O Ibama aplicou uma multa de R$ 2,5 milhões à Petrobras devido a um vazamento de fluido de perfuração ocorrido no último 4 de janeiro na Bacia da Foz do Amazonas, a 175 quilômetros do Amapá. O incidente aconteceu na Margem Equatorial brasileira.
Segundo o Instituto Brasileiro do Meio Ambiente e dos Recursos Naturais Renováveis (Ibama), a autuação se deve à descarga de 18,44 m³ de Fluido de Perfuração de Base Não Aquosa, proveniente da instalação chamada Navio Sonda 42 (NS-42), que estava operando na região.

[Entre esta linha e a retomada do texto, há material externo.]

(** ** Properties *)

(** The poll thread serves its queue: when resolving a tag returns and each work item
    pushes only as much new work as a potential allows, the loop resolves the tags of
    the completed operations in the order of the events, up to the shutdown event and
    skipping time-outs, with all work caused by one tag finished before the next
    (the last pushed item first); with enough fuel the run returns, stopped by the
    shutdown or waiting for the next event. *)
Theorem poll_queue_serves {St Tag Work : Type}
    (resolve_tag : Tag -> bool -> M (PollState St Work) unit)
    (finish : Work -> M (PollState St Work) unit) (potential : St -> nat)
    (events : list (grpc_event Tag)) (s : PollState St Work) :
  (forall tag ok s, exists s', resolve_tag tag ok s = Done (tt, s')) ->
  (forall work s, exists s', finish work s = Done (tt, s') /\
     potential (user s') + length (elems (pending_work (worker s'))) <=
     potential (user s) + length (elems (pending_work (worker s)))) ->
  exists s' n,
    (forall m, n <= m -> poll_queue resolve_tag finish m events s =
       Done (if shut events then Stopped else Waiting, s')) /\
    served resolve_tag finish (completions events) s s' /\
    (completions events = [] \/ elems (pending_work (worker s')) = []).
Proof.
  intros Hr Hf. destruct (served_total resolve_tag finish potential Hr Hf (completions events) s)
    as (s' & Hs & He).
  destruct (served_poll_queue _ _ _ _ _ Hs) as [n Hn]. exists s', n. auto.
Qed.

(** C39: picks are spread evenly: [m] rounds of picks return every queue of the
    environment [m] times, from whatever index they start, as long as the counter does
    not wrap around. *)
Theorem env_pick_balanced (m : nat) (env : Environment) :
  cqs env <> [] -> (0 <= idx env)%Z ->
  (idx env + Z.of_nat (m * length (cqs env)) < U64)%Z ->
  exists l, picks (m * length (cqs env)) env =
      Done (l, mkEnvironment (cqs env) (idx env + Z.of_nat (m * length (cqs env))) (thread_names env)) /\
    l ≡ₚ mjoin (replicate m (cqs env)).
Proof.
  revert env. induction m as [|m IH]; intros env Hne Hi Hu; simpl.
  - exists []. rewrite Z.add_0_r. by destruct env.
  - rewrite picks_app. unfold bind. destruct (picks_round env Hne Hi ltac:(lia)) as (l1 & -> & H1).
    destruct (IH (mkEnvironment (cqs env) (idx env + Z.of_nat (length (cqs env))) (thread_names env)))
      as (l2 & E2 & H2); simpl in *; [done|lia|lia|].
    rewrite E2. exists (l1 ++ l2). unfold ret. split; [|by rewrite H1, H2]. do 3 f_equal. lia.
Qed.

(** An environment owns one queue per thread, and dropping it shuts all of them down:
    each refuses further borrows, whatever was done to it before; a second drop, or a
    shutdown of a queue before the drop, changes nothing; and a queue without outstanding
    references is shut down natively once. *)
Theorem env_drop_shuts_down (self : EnvBuilder) (arrived : list nat) heap :
  let env := fst (EnvBuilder_build self arrived) in
  arrived ≡ₚ seq 0 (eb_cq_count self) -> length heap = eb_cq_count self ->
  length (snd (EnvBuilder_build self arrived)) = length heap /\
  Environment_drop env heap = shutdown <$> heap /\
  Forall (fun h => fst (add_ref h) = Err QueueShutdown) (Environment_drop env heap) /\
  Environment_drop env (Environment_drop env heap) = Environment_drop env heap /\
  Environment_drop env (snd (EnvBuilder_build self arrived)) =
    replicate (eb_cq_count self) (mkHandle 0 1).
Proof.
  intros env Ha Hlen.
  assert (forall heap, length heap = eb_cq_count self ->
    Environment_drop env heap = shutdown <$> heap) as Hd.
  { clear heap Hlen. intros heap Hlen. apply list_eq. intros q.
    rewrite list_lookup_fmap. destruct (heap !! q) as [h|] eqn:Hq.
    - destruct (drop_lookup (cqs env) heap q h Hq) as (h' & Hl & _ & Hin).
      unfold Environment_drop. rewrite Hl. simpl. rewrite Hin; [done|].
      unfold env. simpl. rewrite take_ge by (rewrite Ha, length_seq; lia).
      rewrite Ha, elem_of_seq. apply lookup_lt_Some in Hq. lia.
    - apply lookup_ge_None. unfold Environment_drop; rewrite drop_length. by apply lookup_ge_None in Hq. }
  split; [by simpl; rewrite length_replicate|]. split; [by apply Hd|].
  rewrite (Hd heap Hlen). repeat split.
  - apply Forall_fmap, Forall_true. intros h. apply shutdown_refuses.
  - rewrite Hd by (by rewrite length_fmap). rewrite <-list_fmap_compose. apply list_fmap_ext.
    intros i h _. apply shutdown_refuses.
  - simpl. rewrite Hd by apply length_replicate. by rewrite fmap_replicate.
Qed.

(** ** Witnesses *)

Definition demo_env : Environment := fst (EnvBuilder_build (EnvBuilder_new 3) [2; 0; 1]).

Lemma env_pick_balanced_witness :
  exists l env', picks 6 demo_env = Done (l, env') /\ l ≡ₚ [2; 0; 1; 2; 0; 1].
Proof.
  destruct (env_pick_balanced 2 demo_env) as (l & E & Hl).
  - done.
  - done.
  - reflexivity.
  - eexists l, _. split; [exact E | exact Hl].
Defined.

Lemma env_drop_shuts_down_witness :
  Environment_drop demo_env [mkHandle 1 0; mkHandle 3 0; mkHandle 0 1] =
  [mkHandle 0 1; mkHandle (-2) 0; mkHandle 0 1].
Proof.
  apply (env_drop_shuts_down (EnvBuilder_new 3) [2; 0; 1]
    [mkHandle 1 0; mkHandle 3 0; mkHandle 0 1]).
  - apply (bool_decide_unpack _). vm_compute. exact I.
  - reflexivity.
Defined.

(** Tags push work items; a work item pushes itself again while the state allows it. *)
Definition demo_resolve (tag : nat) (ok : bool) : M (PollState nat nat) unit := fun s =>
  Done (tt, mkPollState (user s) (snd (push_work 7 tag (worker s)))).

Definition demo_finish (work : nat) : M (PollState nat nat) unit := fun s =>
  match user s with
  | 0 => Done (tt, s)
  | S n => Done (tt, mkPollState n (snd (push_work 7 work (worker s))))
  end.

Definition demo_poll_state : PollState nat nat := mkPollState 2 (WorkQueue_new 7).

Lemma poll_queue_serves_witness :
  exists s', served demo_resolve demo_finish [(1, true); (2, false)] demo_poll_state s'.
Proof.
  destruct (poll_queue_serves demo_resolve demo_finish id
    [mkEvent GRPC_OP_COMPLETE 1 1; mkEvent GRPC_QUEUE_TIMEOUT 0 0; mkEvent GRPC_OP_COMPLETE 2 0;
     mkEvent GRPC_QUEUE_SHUTDOWN 0 0; mkEvent GRPC_OP_COMPLETE 3 1] demo_poll_state)
    as (s' & n & _ & Hs & _).
  - intros tag ok s. eexists. reflexivity.
  - intros work [[|n] q]; eexists; (split; [reflexivity|]); simpl; [lia|].
    unfold push_work. case_bool_decide; simpl; [rewrite length_app; simpl|]; lia.
  - exists s'. exact Hs.
Defined.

Em nota, o Ibama informou que o fluido vazado é uma mistura de produtos utilizada nas atividades de exploração e produção de petróleo e gás. O órgão classificou o material como de ‘risco médio’ para a saúde humana e para o ecossistema aquático, conforme a Instrução Normativa nº 14, de 28 de julho de 2025.
A Petrobras confirmou o recebimento da notificação e afirmou que tomará ‘as providências cabíveis’. A empresa, no entanto, argumenta que o fluido não causa danos ao meio ambiente, destacando que é biodegradável, não persistente, não bioacumulável e não tóxico, conforme a Ficha de Dados de Segurança do produto.
Após ser notificada, a Petrobras tem um prazo de 20 dias para pagar a multa ou apresentar defesa administrativa.
O vazamento teve origem na instalação Navio Sonda 42 (NS-42) e, de acordo com a Petrobras, ocorreu devido à perda de fluido de perfuração em duas linhas auxiliares que conectam a sonda de perfuração ao poço Morpho.
A Agência Nacional do Petróleo, Gás e Biocombustíveis (ANP) impôs novas condições para que a Petrobras retome a perfuração do poço exploratório na Bacia da Foz do Amazonas, que está paralisada desde 6 de janeiro, dois dias após o vazamento.
Entre as exigências da ANP, está a substituição de todos os selos das juntas do riser de perfuração, um tubo de grande diâmetro que conecta o poço de petróleo no fundo do mar à sonda. A Petrobras deve apresentar evidências da troca dos selos em até cinco dias após a instalação da última junta, incluindo uma análise da adequação da instalação.